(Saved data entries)
Lemma route_update_Ok r c : verify_not_weakened_by r c = Ok tt ↔ route_kept r c.
Proof.
  unfold verify_not_weakened_by. rewrite !unit_bind_Ok, !fail_if_changed_Ok, !pinned_option_kept_Ok,
    fail_if_new_values_Ok, fail_if_missing_values_Ok.
  assert (match rr_workload_images r with
          | [] => Ok tt | images => fail_if_changed images (rr_workload_images c) end = Ok tt
          ↔ (rr_workload_images r ≠ [] → rr_workload_images c = rr_workload_images r)) as ->.
  { destruct (rr_workload_images r) as [|i l]; [naive_solver|]. rewrite fail_if_changed_Ok. naive_solver. }
  split; [intros; destruct_and!; by constructor | intros []; by repeat split].
Qed.

Lemma provider_update_Ok c id p :
  verify_provider_update c (id, p) = Ok tt ↔ ∃ p', rv_providers c !! id = Some p' ∧ provider_kept p p'.
Proof.
  unfold verify_provider_update, provider_kept. rewrite bind_Ok. setoid_rewrite ok_or_Ok.
  setoid_rewrite unit_bind_Ok. setoid_rewrite fail_if_new_values_Ok. setoid_rewrite btree_for_each.
  setoid_rewrite bind_Ok. setoid_rewrite ok_or_Ok. setoid_rewrite route_update_Ok. done.
Qed.

Lemma update_Ok p c :
  verify_update_to p c = Ok tt ↔
    (validate_for_activation p = Ok tt ∧ rv_schema c = REFERENCE_VALUES_SCHEMA
     ∧ validate_for_activation c = Ok tt)
    ∧ version_le (rv_minimum_acceptable_version p) (rv_version c) ∧ not_weakened p c.
Proof.
  unfold verify_update_to.
  rewrite !unit_bind_Ok, !guard_Ok, !unit_bind_Ok, !guard_Ok, !negb_false_iff, !bool_decide_eq_true,
    !is_less_false, Z.ltb_ge, btree_for_each. setoid_rewrite provider_update_Ok.
  split.
  - intros; destruct_and!. split; [done|]. split; [done|]. by constructor.
  - intros [? [? []]]. destruct_and!. by repeat split.
Qed.

#[export] Instance route_kept_refl : Reflexive route_kept.
Proof. intros r. by constructor. Qed.
#[export] Instance route_kept_trans : Transitive route_kept.
Proof.
  intros a b c [] []. constructor; try congruence; try (etrans; eassumption); auto.
  intros Ha. rewrite <-kept_images0 by done. apply kept_images1. by rewrite kept_images0.
Qed.
#[export] Instance provider_kept_refl : Reflexive provider_kept.
Proof. intros p. split; [done|]. intros id r Hr. by exists r. Qed.
#[export] Instance provider_kept_trans : Transitive provider_kept.
Proof.
  intros a b c [H1 H2] [H3 H4]. split; [by etrans|]. intros id r (r' & Hr' & K)%H2.
  apply H4 in Hr' as (r'' & ? & ?). exists r''. split; [done|]. by etrans.
Qed.
#[export] Instance not_weakened_refl : Reflexive not_weakened.
Proof. intros p. constructor; try done. intros id q Hq. by exists q. Qed.
#[export] Instance not_weakened_trans : Transitive not_weakened.
Proof.
  intros a b c [] []. constructor; [congruence|by etrans|by etrans|lia|].
  intros id q (q' & Hq' & K)%nw_providers0. apply nw_providers1 in Hq' as (q'' & ? & ?).
  exists q''. split; [done|]. by etrans.
Qed.

(** An update of the reference values is accepted exactly when both
    payloads are activatable, the candidate carries the current schema, is not
    below the current minimum version, and weakens nothing: same issuer, no older
    version, minimum or revocation epoch, no provider or route dropped, no new
    measurement or CPU TEE, no model artifact removed, and every pinned route
    field unchanged. *)
Theorem update_accepted_iff p c :
  verify_update_to p c = Ok tt ↔
    (validate_for_activation p = Ok tt ∧ rv_schema c = REFERENCE_VALUES_SCHEMA
     ∧ validate_for_activation c = Ok tt)
    ∧ version_le (rv_minimum_acceptable_version p) (rv_version c) ∧ not_weakened p c.
Proof. apply update_Ok. Qed.

(** No sequence of accepted updates weakens the reference values: what
    [not_weakened] keeps across one step is kept across any chain of them. *)
Theorem update_chain_not_weakened p c :
  rtc (λ a b, verify_update_to a b = Ok tt) p c → not_weakened p c.
Proof.
  induction 1 as [p|p q c Hpq _ IH]; [reflexivity|]. apply update_Ok in Hpq as (_ & _ & K). by etrans.
Qed.

(** A measurement outside the accepted set stays outside under every
    chain of accepted updates, and a key pinned for a route stays pinned to the
    same value. *)
Theorem update_chain_keeps_pins p c id q route r :
  rtc (λ a b, verify_update_to a b = Ok tt) p c →
  rv_providers p !! id = Some q → pr_routes q !! route = Some r →
  ∃ q' r', rv_providers c !! id = Some q' ∧ pr_routes q' !! route = Some r'
    ∧ (∀ m, m ∉ pr_accepted_measurements q → m ∉ pr_accepted_measurements q')
    ∧ (∀ k, rr_tls_spki_sha256 r = Some k → rr_tls_spki_sha256 r' = Some k)
    ∧ rr_e2ee_public_key_digest r' = rr_e2ee_public_key_digest r
    ∧ rr_trust_tier r' = rr_trust_tier r.
Proof.
  intros H Hq Hr. assert (not_weakened p c) as K.
  { clear Hq Hr. induction H as [p|p x c Hpx _ IH]; [reflexivity|].
    apply update_Ok in Hpx as (_ & _ & K). by etrans. }
  destruct (nw_providers p c K id q Hq) as (q' & Hq' & Hm & Hroutes).
  destruct (Hroutes route r Hr) as (r' & Hr' & Kr). exists q', r'. destruct Kr. set_solver.
Qed.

• Directions:
Output the data once more, exactly as given.

• Response to the exercise:
Lemma route_update_Ok r c : verify_not_weakened_by r c = Ok tt ↔ route_kept r c.
Proof.
  unfold verify_not_weakened_by. rewrite !unit_bind_Ok, !fail_if_changed_Ok, !pinned_option_kept_Ok,
    fail_if_new_values_Ok, fail_if_missing_values_Ok.
  assert (match rr_workload_images r with
          | [] => Ok tt | images => fail_if_changed images (rr_workload_images c) end = Ok tt
          ↔ (rr_workload_images r ≠ [] → rr_workload_images c = rr_workload_images r)) as ->.
  { destruct (rr_workload_images r) as [|i l]; [naive_solver|]. rewrite fail_if_changed_Ok. naive_solver. }
  split; [intros; destruct_and!; by constructor | intros []; by repeat split].
Qed.

Lemma provider_update_Ok c id p :
  verify_provider_update c (id, p) = Ok tt ↔ ∃ p', rv_providers c !! id = Some p' ∧ provider_kept p p'.
Proof.
  unfold verify_provider_update, provider_kept. rewrite bind_Ok. setoid_rewrite ok_or_Ok.
  setoid_rewrite unit_bind_Ok. setoid_rewrite fail_if_new_values_Ok. setoid_rewrite btree_for_each.
  setoid_rewrite bind_Ok. setoid_rewrite ok_or_Ok. setoid_rewrite route_update_Ok. done.
Qed.

Lemma update_Ok p c :
  verify_update_to p c = Ok tt ↔
    (validate_for_activation p = Ok tt ∧ rv_schema c = REFERENCE_VALUES_SCHEMA
     ∧ validate_for_activation c = Ok tt)
    ∧ version_le (rv_minimum_acceptable_version p) (rv_version c) ∧ not_weakened p c.
Proof.
  unfold verify_update_to.
  rewrite !unit_bind_Ok, !guard_Ok, !unit_bind_Ok, !guard_Ok, !negb_false_iff, !bool_decide_eq_true,
    !is_less_false, Z.ltb_ge, btree_for_each. setoid_rewrite provider_update_Ok.
  split.
  - intros; destruct_and!. split; [done|]. split; [done|]. by constructor.
  - intros [? [? []]]. destruct_and!. by repeat split.
Qed.

#[export] Instance route_kept_refl : Reflexive route_kept.
Proof. intros r. by constructor. Qed.
#[export] Instance route_kept_trans : Transitive route_kept.
Proof.
  intros a b c [] []. constructor; try congruence; try (etrans; eassumption); auto.
  intros Ha. rewrite <-kept_images0 by done. apply kept_images1. by rewrite kept_images0.
Qed.
#[export] Instance provider_kept_refl : Reflexive provider_kept.
Proof. intros p. split; [done|]. intros id r Hr. by exists r. Qed.
#[export] Instance provider_kept_trans : Transitive provider_kept.
Proof.
  intros a b c [H1 H2] [H3 H4]. split; [by etrans|]. intros id r (r' & Hr' & K)%H2.
  apply H4 in Hr' as (r'' & ? & ?). exists r''. split; [done|]. by etrans.
Qed.
#[export] Instance not_weakened_refl : Reflexive not_weakened.
Proof. intros p. constructor; try done. intros id q Hq. by exists q. Qed.
#[export] Instance not_weakened_trans : Transitive not_weakened.
Proof.
  intros a b c [] []. constructor; [congruence|by etrans|by etrans|lia|].
  intros id q (q' & Hq' & K)%nw_providers0. apply nw_providers1 in Hq' as (q'' & ? & ?).
  exists q''. split; [done|]. by etrans.
Qed.

(** An update of the reference values is accepted exactly when both
    payloads are activatable, the candidate carries the current schema, is not
    below the current minimum version, and weakens nothing: same issuer, no older
    version, minimum or revocation epoch, no provider or route dropped, no new
    measurement or CPU TEE, no model artifact removed, and every pinned route
    field unchanged. *)
Theorem update_accepted_iff p c :
  verify_update_to p c = Ok tt ↔
    (validate_for_activation p = Ok tt ∧ rv_schema c = REFERENCE_VALUES_SCHEMA
     ∧ validate_for_activation c = Ok tt)
    ∧ version_le (rv_minimum_acceptable_version p) (rv_version c) ∧ not_weakened p c.
Proof. apply update_Ok. Qed.

(** No sequence of accepted updates weakens the reference values: what
    [not_weakened] keeps across one step is kept across any chain of them. *)
Theorem update_chain_not_weakened p c :
  rtc (λ a b, verify_update_to a b = Ok tt) p c → not_weakened p c.
Proof.
  induction 1 as [p|p q c Hpq _ IH]; [reflexivity|]. apply update_Ok in Hpq as (_ & _ & K). by etrans.
Qed.

(** A measurement outside the accepted set stays outside under every
    chain of accepted updates, and a key pinned for a route stays pinned to the
    same value. *)
Theorem update_chain_keeps_pins p c id q route r :
  rtc (λ a b, verify_update_to a b = Ok tt) p c →
  rv_providers p !! id = Some q → pr_routes q !! route = Some r →
  ∃ q' r', rv_providers c !! id = Some q' ∧ pr_routes q' !! route = Some r'
    ∧ (∀ m, m ∉ pr_accepted_measurements q → m ∉ pr_accepted_measurements q')
    ∧ (∀ k, rr_tls_spki_sha256 r = Some k → rr_tls_spki_sha256 r' = Some k)
    ∧ rr_e2ee_public_key_digest r' = rr_e2ee_public_key_digest r
    ∧ rr_trust_tier r' = rr_trust_tier r.
Proof.
  intros H Hq Hr. assert (not_weakened p c) as K.
  { clear Hq Hr. induction H as [p|p x c Hpx _ IH]; [reflexivity|].
    apply update_Ok in Hpx as (_ & _ & K). by etrans. }
  destruct (nw_providers p c K id q Hq) as (q' & Hq' & Hm & Hroutes).
  destruct (Hroutes route r Hr) as (r' & Hr' & Kr). exists q', r'. destruct Kr. set_solver.
Qed.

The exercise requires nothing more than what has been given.